8 Nov 2013

Neo4j 2.0.0-M06: Applying Wes Freeman's Cypher Optimisation tricks

Wes has been teaching me some of his tricks for tuning Neo4j cypher queries over the last few weeks so I thought I should write up a few examples of the master’s advice in action.

I’ve created a mini benchmarking tool using Python’s timeit and numpy to run different queries multiple times and return the mean, min, max and 95th percentile times.

I’ve made my football data set available in case you want to follow along and we’ll start with a query to find the top goal scorers away from home.

A quick refresher of the model (created using Alistair’s arrows tool):

And the query in question:

MATCH (player:Player)-[:played]->stats-[:in]->game, stats-[:for]->team
WHERE game<-[:away_team]-team
RETURN player.name, SUM(stats.goals) AS goals
ORDER BY goals DESC
LIMIT 10

To run just that query in a 5 iteration loop 3 times we can wire up the benchmarking tool like this:

import query_profiler as qp

attempts = [
{"query": '''MATCH (player:Player)-[:played]->stats-[:in]->game, stats-[:for]->team
             WHERE game<-[:away_team]-team
             RETURN player.name, SUM(stats.goals) AS goals
             ORDER BY goals DESC
             LIMIT 10'''}
]

qp.profile(attempts, iterations=5, runs=3)

If we run that we’ll get the following output:

$ python top-away-scorers.py

MATCH (player:Player)-[:played]->stats-[:in]->game, stats-[:for]->team
WHERE game<-[:away_team]-team
RETURN player.name, SUM(stats.goals) AS goals
ORDER BY goals DESC
LIMIT 10
Min 0.682677030563 Mean 0.689069747925 95% 0.697918820381 Max 0.699331998825

Our average time per query run is therefore 0.689069747925 / 5 which is 0.137 seconds or 137 milliseconds so it isn’t that slow but there are still some tweaks we can make.

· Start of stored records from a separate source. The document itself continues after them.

(** C2: a query with a deterministic sort returns the requested page of the
    matching records in ascending (key, id) order, or descending when asked,
    each with its own hash when hashes are asked for.  A query without positive
    terms matches among all records of the library, in a single page query;
    for it, the database is taken to answer page queries as SQL says. *)
Theorem query_returns_page (db : Database) (F : frame) (sh : nat -> list nat) (q q' : SearchQuery)
    (dom : list TagDomainID) (want : bool) (library : list RecordID) :
  frame_ok F -> hashed F -> plan_ready db F q q' (query_context q dom want) -> m_sort_type q <> RANDOM ->
  (positive_terms q' = [] -> answers_pages db F q want library) ->
  exists ids stats,
    StronglySorted (row_lt F) ids
    /\ (forall id, id ∈ ids <-> matches db F (query_context q dom want) q' id = true /\ (positive_terms q' = [] -> id ∈ library))
    /\ query db sh dom want q
         = Ok (mkResults (requested_page q ids) (if want then f_hash F <$> requested_page q ids else []), q', stats).
Proof.
  intros HF Hh Hready Hrandom Hpages. destruct (decide (positive_terms q' = [])) as [Hnil|Hpos].
  - destruct (negative_query_excludes_non_matching db F sh q q' dom want HF Hh Hready Hnil) as (excluded & _ & Hex & Hq).
    destruct (Hpages Hnil) as [Hlib Hans]. specialize (Hq _ (Hans excluded)) as [stats Hq]. cbn zeta in Hq.
    assert (Hsorted : StronglySorted (row_lt F) (filter (fun id => id ∉ excluded) library)) by by apply strongly_sorted_filter.
    exists (filter (fun id => id ∉ excluded) library), stats. split; [done|]. split.
    + intros id. rewrite list_elem_of_filter, Hex. destruct (matches _ _ _ _ id); naive_solver.
    + assert (Hn : NoDup (filter (fun id => id ∉ excluded) library)) by (apply (set_ok_NoDup F HF (set_of F _)); split; [apply set_of_aligned|done]).
      rewrite unique_adjacent_NoDup in Hq; [exact Hq|]. unfold requested_page, in_order. apply NoDup_page. destruct (m_order q); [done|by rewrite reverse_Permutation].
  - destruct (positive_query_returns_page db F sh q q' dom want HF Hh Hready Hpos Hrandom) as (ids & stats & Hs & Hi & Hq).
    exists ids, stats. split; [done|]. split; [|exact Hq]. intros id. rewrite Hi. naive_solver.
Qed.

(** The library of the demo database holds the records 1 to 5; a page query asks for those it does not exclude. *)
Definition demo_library : list RecordID := [1; 2; 3; 4; 5].
Definition demo_page (bindings : list Binding) : list RecordID :=
  requested_page demo_negative (filter (fun id => id ∉ match bindings with [BInts l] => l | _ => [] end) demo_library).
Definition demo_pages_db : Database := mkDatabase
  (fun sql bindings _ _ => Ok (row_of demo_search <$> (if contains "f.tag_id = 3" sql then [4] else demo_page bindings)))
  (fun _ _ => Ok []) (fun _ _ => Ok []) (fun _ _ => Ok []) (fun _ => 0).

Lemma demo_pages_ready :
  plan_ready demo_pages_db demo_search demo_negative demo_negative (query_context demo_negative [] true).
Proof.
  split; [reflexivity|]. split; [vm_compute; reflexivity|]. split; [done|].
  unfold answers_plan. replace (positive_terms demo_negative ++ negative_terms demo_negative)
    with [(TermTag 3, "-tag:3")] by (vm_compute; reflexivity).
  apply Forall_cons. split; [|apply Forall_nil_2]. cbn [fst].
  replace (answer_ids demo_pages_db demo_search (query_context demo_negative [] true) (TermTag 3)) with [4]
    by (vm_compute; reflexivity).
  split; [ordered_list|vm_compute; reflexivity].
Qed.

Lemma demo_pages_answered : answers_pages demo_pages_db demo_search demo_negative true demo_library.
Proof.
  split; [unfold demo_library; repeat (apply SSorted_cons || apply SSorted_nil || apply Forall_nil_2 || (apply Forall_cons; split)); done|]. intros excluded. unfold answers. cbn [search_rows demo_pages_db f_type f_want demo_search].
  assert (Hc : contains "f.tag_id = 3" (page_sql demo_negative true excluded) = false) by (by destruct excluded; vm_compute). rewrite Hc.
  by destruct excluded.
Qed.

Lemma query_returns_page_witness :
  (exists ids stats, (forall id, id ∈ ids <->
      matches demo_db demo_search (query_context demo_query [] true) demo_query id = true /\ (positive_terms demo_query = [] -> id ∈ demo_library))
    /\ query demo_db (fun _ => []) [] true demo_query
       = Ok (mkResults ids (demo_hash <$> ids), demo_query, stats))
  /\ exists ids stats, (forall id, id ∈ ids <-> matches demo_pages_db demo_search (query_context demo_negative [] true) demo_negative id = true
         /\ (positive_terms demo_negative = [] -> id ∈ demo_library))
    /\ query demo_pages_db (fun _ => []) [] true demo_negative = Ok (mkResults ids (demo_hash <$> ids), demo_negative, stats).
Proof.
  split.
  - destruct (query_returns_page demo_db demo_search (fun _ => []) demo_query demo_query [] true demo_library
      demo_search_ok demo_search_hashed demo_query_ready ltac:(discriminate) ltac:(discriminate))
      as (ids & stats & _ & H1 & H2).
    exists ids, stats. split; [exact H1|]. rewrite H2. reflexivity.
  - destruct (query_returns_page demo_pages_db demo_search (fun _ => []) demo_negative demo_negative [] true demo_library
      demo_search_ok demo_search_hashed demo_pages_ready ltac:(discriminate) (fun _ => demo_pages_answered))
      as (ids & stats & _ & H1 & H2).
    exists ids, stats. split; [exact H1|]. rewrite H2. reflexivity.
Defined.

To refresh, Wes' 6 rules for cypher optimisation are:

Use parameters whenever you can
Avoid cartesian products when they aren’t required to get the data you need.
Avoid patterns in the WHERE clause
Start your MATCH patterns at the lowest cardinality identifier you can (ideally 1), and expand outward.
Separate your MATCH patterns, doing the minimal amount of expansion for each pattern. Add 1 new identifier per pattern.
Call for Wes!

The first rule we violate is #3 'Avoid patterns in the WHERE clause' which we can replace with a 'WITH MATCH' combination:

MATCH (player:Player)-[:played]->stats-[:in]->game, stats-[:for]->team
WITH player, stats, team, game
MATCH team-[:away_team]->game
RETURN player.name, SUM(stats.goals) AS goals
ORDER BY goals DESC
LIMIT 10

If we run that we get a 20% improvement:

$ python top-away-scorers.py
...
Min 0.549772977829 Mean 0.553097963333 95% 0.555728816986 Max 0.555970907211

The next thing to look at is rule #4 'Start your MATCH patterns at the lowest cardinality identifier you can'. We can work out the cardinality of an identifier by prefixing the query with 'PROFILE' and analysing the output:

$ PROFILE MATCH (player:Player)-[:played]->stats-[:in]->game, stats-[:for]->team
> WITH player, stats, team, game
> MATCH team-[:away_team]->game
> RETURN player.name, SUM(stats.goals) AS goals
> ORDER BY goals DESC
> LIMIT 10;

ColumnFilter(symKeys=["player.name", "  INTERNAL_AGGREGATEab0a95e7-e701-4be3-9266-eb111c17b53c"], returnItemNames=["player.name", "goals"], _rows=10, _db_hits=0)
Top(orderBy=["SortItem(Cached(  INTERNAL_AGGREGATEab0a95e7-e701-4be3-9266-eb111c17b53c of type Number),false)"], limit="Literal(10)", _rows=10, _db_hits=0)
  EagerAggregation(keys=["Cached(player.name of type Any)"], aggregates=["(  INTERNAL_AGGREGATEab0a95e7-e701-4be3-9266-eb111c17b53c,Sum(Product(stats,goals(13),true)))"], _rows=503, _db_hits=5192)
    Extract(symKeys=["stats", "player", "team", "  UNNAMED112", "game"], exprKeys=["player.name"], _rows=5192, _db_hits=5192)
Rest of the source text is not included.